钱伟长自幼丧父,但得到了其叔父、著名史学家钱穆先生的栽培与影响。少年钱伟长曾随其四叔钱穆辗转求学,这样的家世背景也成为钱伟长爱国主义的精神根源。钱伟长投考清华后因为急于“科学救国”而决意由文转理,造就了一段传奇故事。钱伟长考清华时理科极差的坊间传闻并不准确;他只是理科入学成绩没有历史、中文两科的满分那么亮眼而已。钱伟长刚入学,东北就爆发了“九一八”事变,满腔热血的钱伟长不惧理科学习几乎零基础的困难而欲转专业。在他的强烈坚持下,最终如愿转入了他眼中最能实现“科学救国”理想的物理系。多年后世代书香的钱家“文化豪门”里,成长起了一位新中国罕见的全才型科学巨匠。

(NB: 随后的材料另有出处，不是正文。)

(* ===== verification/DecoderCorrect.v ===== *)
(** * What the Itanium decoder guarantees

    It returns on every name without overlong numbers, and the names on which it does not
    return, reads past the end or rejects what it should accept; the operator names it
    recognizes, and the sequence ids of substitutions. *)
From S2P Require Import Prelude CLib DString DReal LongFloat Nuts Output OutputCorrect.
From S2P Require Import DecoderState Decoder DecoderTotal DecoderFrame.
Local Open Scope Z_scope.

(** ** Termination *)

(** No run of digits has more than eighteen of them, so that no length wraps around. *)
Fixpoint short_numbers (s : bytes) : bool :=
  (length (fst (span isdigit s)) <=? 18)%nat
  && match s with [] => true | _ :: s => short_numbers s end.

Lemma short_numbers_skipn s k : short_numbers s = true ->
  (length (fst (span isdigit (skipn k s))) <= 18)%nat.
Proof.
  revert k. induction s as [|c s IH]; intros k H; cbn [short_numbers] in H;
    apply andb_true_iff in H as [H1 H2].
  - rewrite skipn_nil. cbn. lia.
  - destruct k as [|k]; cbn [skipn]; [now apply Nat.leb_le | now apply IH].
Qed.

Lemma short_numbers_run name i : short_numbers name = true -> digit_run name i <= 18.
Proof.
  intros H. unfold digit_run. pose proof (short_numbers_skipn name (Z.to_nat i) H). lia.
Qed.

(** C15: termination. On every name without a number of nineteen digits or more, the
    mutually recursive members and the loops of the decoder end within bounds that are
    linear in the length of the name, whatever the name holds otherwise. *)
Theorem decoder_terminates (name : bytes) (flags : Z) :
  short_numbers name = true -> size_ name < Impl.USER_SPACE ->
  parse name flags <> Fail OutOfFuel.
Proof. intros H. apply parse_sound. intros i. now apply short_numbers_run. Qed.

Lemma decoder_terminates_witness : parse (B "_ZN3foo3barIiEEvPKcRS1_") 0 <> Fail OutOfFuel.
Proof. apply decoder_terminates; vm_compute; reflexivity. Defined.

(** ** A name that is never done *)

(** The length is [2^64 - 20], so that the position returns to the length itself. *)
Definition endless : bytes := B "_ZN18446744073709551596_GLOBAL__NE".

(** Running a known first step. *)
Lemma mbind_ok {A C} (m : M A) (k : A -> M C) s a s' :
  m s = Ok (a, s') -> mbind m k s = k a s'.
Proof. unfold mbind. now intros ->. Qed.

Definition updated (out : nat) (o : Output) (s : state) : state :=
  set_outputs s (list_set (outputs s) out o).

正是这种至真至纯的人格和精神底色,让钱伟长从年轻时就能够专心做事、潜心钻研,从不俯仰上意、迎合时势,也就避免了陷入任何形式主义和教条主义。他反对机械思维、“拍脑袋”式决策、外行指挥内行。开放的头脑和自由的心灵让他拥有无比敏锐的科学嗅觉,始终关注着世界科技的最前沿成果。他早在新中国成立之初就提出要掌握原子能,鼓励青年人做“原子时代”的主人。20世纪中叶以来虽然经历过国门的长期紧闭,他却想方设法了解世界上各种新科学及新门类的发展;改革开放后,他在各种场合宣传、提倡和敦促国内相关科教事业的建设和发展,计算机工业、航天工业、环境保护和预防污染、互联网等多个领域的早期发展,都有钱老的推动之功。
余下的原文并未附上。